* Problem to work on *
Entries follow. Return each line that contains the word "change".

(Stored items)
== == ==
(* ===== verification/ReclaimSample.v ===== *)
(** * ReclaimSample: sampling the keys to consider

    [DoKeySamplingWithSize] of [manager/cache_reclaimer.cc]: a sample is split
    into tasks for the worker pool, all at once or, for the fair plan, in waves
    that never exceed the idle workers. The indexer, the worker pool and the
    clock are the environment [E]: every question put to them may change it. *)

From stdpp Require Import base gmap sets list strings.
From Stdlib Require Import ZArith Lia.
From S2P Require Import Prelude MetaTypes MetaBackend.

Local Open Scope Z_scope.

Definition KeySamplingResult : Type := list KeyType * list (gmap string string).

Section sampling.
Context {E : Type}.
(** [MetaIndexer::SampleReclaimKeys] and [GetProperties] of the LRU time. *)
Variable SampleReclaimKeys : Z -> E -> (ErrorCode * list KeyType) * E.
Variable GetProperties : list KeyType -> E -> (ErrorCode * list (gmap string string)) * E.
(** Has the sampling been cancelled, or, when waves are bounded, the reclaimer
    been stopped or paused? *)
Variable aborted : bool -> E -> bool * E.
(** Is the task's future ready before the shared deadline? *)
Variable in_time : E -> bool * E.
(** [in_flight_sampling_tasks_]. *)
Variable in_flight : E -> Z * E.

(** The lambda [sample], one task. *)
Definition sample (bounded_waves : bool) (sampling_sz : Z) (e : E) : option KeySamplingResult * E :=
  let '(stop, e) := aborted bounded_waves e in
  if stop then (None, e)
  else
    let '((ec, keys), e) := SampleReclaimKeys sampling_sz e in
    if bool_decide (ec <> EC_OK) then (None, e)
    else if bool_decide (keys = []) then (None, e)
    else
      let '(stop, e) := aborted bounded_waves e in
      if stop then (None, e)
      else
        let '((ec, maps), e) := GetProperties keys e in
        let maps := if bool_decide (ec <> EC_OK) then replicate (length keys) ∅
                    else if negb (length keys =? length maps)%nat then replicate (length keys) ∅
                    else maps in
        (Some (keys, maps), e).

(** A task of the pool and the wait for its result. *)
Definition pooled_sample (bounded_waves : bool) (sampling_sz : Z) (e : E) : option KeySamplingResult * E :=
  let '(res, e) := sample bounded_waves sampling_sz e in
  let '(ok, e) := in_time e in
  (if ok then res else None, e).

(** The results of the tasks in order; [None] as soon as one is missing. *)
Fixpoint run_tasks (bounded_waves : bool) (sizes : list Z) (e : E) : option KeySamplingResult * E :=
  match sizes with
  | [] => (Some ([], []), e)
  | n :: sizes =>
      let '(res, e) := pooled_sample bounded_waves n e in
      match res with
      | None => (None, e)
      | Some (keys, maps) =>
          let '(rest, e) := run_tasks bounded_waves sizes e in
          (match rest with Some (keys', maps') => Some (keys ++ keys', maps ++ maps') | None => None end, e)
      end
  end.

(** The tasks submitted at once: the last one takes what is left. *)
Fixpoint task_sizes (worker_sz : nat) (per_task todo : Z) : list Z :=
  match worker_sz with
  | O => []
  | S O => [todo]
  | S n => per_task :: task_sizes n per_task (todo - per_task)
  end.

(** The tasks of one wave, and what is left to sample. *)
Fixpoint wave_sizes (wave_task_count : nat) (per_task todo : Z) : list Z * Z :=
  match wave_task_count with
  | O => ([], todo)
  | S n => let sz := Z.min per_task todo in
           let '(sizes, todo) := wave_sizes n per_task (todo - sz) in (sz :: sizes, todo)
  end.

Fixpoint run_waves (fuel : nat) (workers per_task todo : Z) (e : E) : option KeySamplingResult * E :=
  if todo <=? 0 then (Some ([], []), e)
  else match fuel with
  | O => (None, e)
  | S fuel =>
      let '(busy, e) := in_flight e in
      if workers <=? busy then (None, e)
      else
        let wave_task_count := Z.min ((todo - 1) / per_task + 1) (workers - busy) in
        let '(sizes, todo) := wave_sizes (Z.to_nat wave_task_count) per_task todo in
        let '(res, e) := run_tasks true sizes e in
        match res with
        | None => (None, e)
        | Some (keys, maps) =>
            let '(rest, e) := run_waves fuel workers per_task todo e in
            (match rest with Some (keys', maps') => Some (keys ++ keys', maps ++ maps') | None => None end, e)
        end
  end.

Definition DoKeySamplingWithSize (workers sampling_size sampling_size_per_task : Z) (total_sampling_size : Z)
    (bounded_waves : bool) (e : E) : option KeySamplingResult * E :=
  let total := if bounded_waves then total_sampling_size else sampling_size in
  if total =? 0 then (None, e)
  else
    let per_task := if (sampling_size_per_task =? 0) || (total <? sampling_size_per_task) then total else sampling_size_per_task in
    let worker_sz := (total + per_task - 1) / per_task in
    if (worker_sz =? 1) && negb bounded_waves then sample false total e
    else if bounded_waves then run_waves (Z.to_nat total) workers per_task total e
    else
      let '(busy, e) := in_flight e in
      if workers <=? busy then (None, e)
      else run_tasks false (task_sizes (Z.to_nat worker_sz) per_task total) e.

(** ** What a sample is *)

Definition paired (res : option KeySamplingResult) : Prop :=
  match res with Some (keys, maps) => length keys = length maps | None => True end.

Lemma sample_paired bounded n e : paired (sample bounded n e).1.
Proof.
  unfold sample. destruct (aborted bounded e) as [[] e1]; [done|]. destruct (SampleReclaimKeys n e1) as [[ec keys] e2].
  case_bool_decide; [done|]. case_bool_decide; [done|]. destruct (aborted bounded e2) as [[] e3]; [done|].
  destruct (GetProperties keys e3) as [[ec' maps] e4]. simpl. case_bool_decide; [by rewrite length_replicate|].
  destruct (Nat.eqb_spec (length keys) (length maps)); simpl; [done|by rewrite length_replicate].
Qed.

Lemma run_tasks_paired bounded sizes e : paired (run_tasks bounded sizes e).1.
Proof.
  revert e. induction sizes as [|n sizes IH]; intros e; cbn [run_tasks]; [done|]. unfold pooled_sample.
  pose proof (sample_paired bounded n e) as H. destruct (sample bounded n e) as [res e1]. destruct (in_time e1) as [[] e2]; [|done].
  destruct res as [[keys maps]|]; [|done]. specialize (IH e2). destruct (run_tasks bounded sizes e2) as [[[keys' maps']|] e3]; [|done].
  simpl in *. rewrite !length_app. lia.
Qed.

Lemma run_waves_paired fuel workers per_task todo e : paired (run_waves fuel workers per_task todo e).1.
Proof.
  revert todo e. induction fuel as [|fuel IH]; intros todo e; cbn [run_waves]; [by destruct (_ <=? _)|].
  destruct (_ <=? _); [done|]. destruct (in_flight e) as [busy e1]. destruct (workers <=? busy); [done|].
  destruct (wave_sizes _ _ _) as [sizes todo']. pose proof (run_tasks_paired true sizes e1) as H.
  destruct (run_tasks true sizes e1) as [[[keys maps]|] e2]; [|done]. specialize (IH todo' e2).
  destruct (run_waves fuel workers per_task todo' e2) as [[[keys' maps']|] e3]; [|done]. simpl in *. rewrite !length_app. lia.
Qed.

(** The assertion of [MakeBatchByLRUWithSize] holds of every sample: one
    property map per key. *)
Lemma DoKeySampling_paired workers total per_task size bounded e :
  paired (DoKeySamplingWithSize workers total per_task size bounded e).1.
Proof.
  unfold DoKeySamplingWithSize. destruct (_ =? 0); [done|]. destruct (_ && _); [apply sample_paired|].
  destruct bounded; [apply run_waves_paired|]. destruct (in_flight e) as [busy e1]. destruct (_ <=? _); [done|apply run_tasks_paired].
Qed.

End sampling.

(** ** The tasks ask for the whole sample *)

Lemma task_sizes_ok n per_task todo :
  0 < per_task -> (0 < n)%nat -> (Z.of_nat n - 1) * per_task < todo <= Z.of_nat n * per_task ->
  zsum (fun z => z) (task_sizes n per_task todo) = todo /\ Forall (fun z => 1 <= z <= per_task) (task_sizes n per_task todo).
Proof.
  intros Hp Hn. revert todo. induction n as [|[|n] IH]; intros todo Ht; [lia| |].
  - cbn [task_sizes]. split; [unfold zsum; simpl; lia|]. constructor; [lia|constructor].
  - change (task_sizes (S (S n)) per_task todo) with (per_task :: task_sizes (S n) per_task (todo - per_task)).
    destruct (IH ltac:(lia) (todo - per_task)) as [H1 H2]; [rewrite !Nat2Z.inj_succ in *; nia|]. split; [rewrite zsum_cons; lia|]. constructor; [lia|done].
Qed.

Lemma wave_sizes_ok n per_task todo :
  0 < per_task -> 0 <= todo -> Z.of_nat n <= (todo - 1) / per_task + 1 ->
  zsum (fun z => z) (wave_sizes n per_task todo).1 + (wave_sizes n per_task todo).2 = todo /\
  0 <= (wave_sizes n per_task todo).2 /\ Forall (fun z => 1 <= z <= per_task) (wave_sizes n per_task todo).1 /\
  length (wave_sizes n per_task todo).1 = n.
Proof.
  intros Hp. revert todo. induction n as [|n IH]; intros todo Ht Hn; cbn [wave_sizes].
  { split_and!; [unfold zsum; simpl; lia|simpl; lia|constructor|done]. }
  assert (Hpos : 0 < todo).
  { destruct (decide (todo = 0)) as [->|]; [|lia]. exfalso. assert ((0 - 1) / per_task < 0) by (apply Z.div_lt_upper_bound; lia). lia. }
  assert (Hrest : Z.of_nat n <= (todo - Z.min per_task todo - 1) / per_task + 1).
  { destruct (Z.le_gt_cases todo per_task).
    - assert ((todo - 1) / per_task = 0) by (apply Z.div_small; lia). assert (n = 0%nat) as -> by lia.
      rewrite Z.min_r by lia. assert (-1 <= (todo - todo - 1) / per_task) by (apply Z.div_le_lower_bound; lia). lia.
    - rewrite Z.min_l by lia. replace (todo - per_task - 1) with (todo - 1 + (-1) * per_task) by lia. rewrite Z.div_add by lia. lia. }
  destruct (IH (todo - Z.min per_task todo)) as (H1 & H2 & H3 & H4); [lia|done|].
  destruct (wave_sizes n per_task _) as [sizes rest]. cbn [fst snd] in *.
  split_and!; [rewrite zsum_cons; lia|lia|constructor; [lia|done]|cbn [length]; lia].
Qed.

(** The waves terminate: with as much fuel as there are keys to sample, when
    no task fails and the pool is never saturated, they end with a result. *)
Lemma waves_terminate {E} (SampleReclaimKeys : Z -> E -> (ErrorCode * list KeyType) * E) GetProperties aborted in_time
    in_flight workers per_task todo fuel e :
  0 < per_task -> (Z.to_nat todo <= fuel)%nat ->
  (forall e, (in_flight e).1 < workers) ->
  (forall n e, (pooled_sample SampleReclaimKeys GetProperties aborted in_time true n e).1 <> None) ->
  exists res, (run_waves SampleReclaimKeys GetProperties aborted in_time in_flight fuel workers per_task todo e).1 = Some res.
Proof.
  intros Hp Hf Hidle Hok. revert todo e Hf. induction fuel as [|fuel IH]; intros todo e Hf; cbn [run_waves].
  { rewrite (proj2 (Z.leb_le _ _)) by lia. by eexists. }
  destruct (Z.leb_spec todo 0); [by eexists|]. specialize (Hidle e) as Hb. destruct (in_flight e) as [busy e1]. cbn [fst] in Hb.
  rewrite (proj2 (Z.leb_gt _ _)) by lia.
  assert (Hq : 0 <= (todo - 1) / per_task) by (apply Z.div_pos; lia).
  set (n := Z.min ((todo - 1) / per_task + 1) (workers - busy)).
  destruct (wave_sizes_ok (Z.to_nat n) per_task todo) as (H1 & H2 & H3 & H4); [done|lia|unfold n; lia|].
  destruct (wave_sizes (Z.to_nat n) per_task todo) as [sizes rest]. cbn [fst snd] in *.
  assert (Htasks : exists r, (run_tasks SampleReclaimKeys GetProperties aborted in_time true sizes e1).1 = Some r).
  { clear -Hok. revert e1. induction sizes as [|s sizes IH]; intros e1; cbn [run_tasks]; [by eexists|].
    specialize (Hok s e1). destruct (pooled_sample _ _ _ _ _ s e1) as [[[keys maps]|] e2]; [|done].
    destruct (IH e2) as [[keys' maps'] Hr]. destruct (run_tasks _ _ _ _ _ sizes e2) as [res e3]. simpl in Hr. subst res. by eexists. }
  destruct Htasks as [[keys maps] Hr]. destruct (run_tasks _ _ _ _ _ sizes e1) as [res e2]. simpl in Hr. subst res.
  assert (Hless : rest < todo).
  { destruct sizes as [|s sizes]; [simpl in H4; unfold n in *; lia|]. rewrite zsum_cons in H1. apply Forall_cons in H3 as [? H3].
    assert (0 <= zsum (fun z => z) sizes); [|lia]. apply zsum_nonneg. intros a Ha. eapply Forall_forall in H3; [|exact Ha]. lia. }
  destruct (IH rest e2) as [[keys' maps'] Hw]; [lia|]. destruct (run_waves _ _ _ _ _ fuel workers per_task rest e2) as [res e3].
  simpl in Hw. subst res. by eexists.
Qed.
== == ==
* Task output *
    clock are the environment [E]: every question put to them may change it. *)
  - change (task_sizes (S (S n)) per_task todo) with (per_task :: task_sizes (S n) per_task (todo - per_task)).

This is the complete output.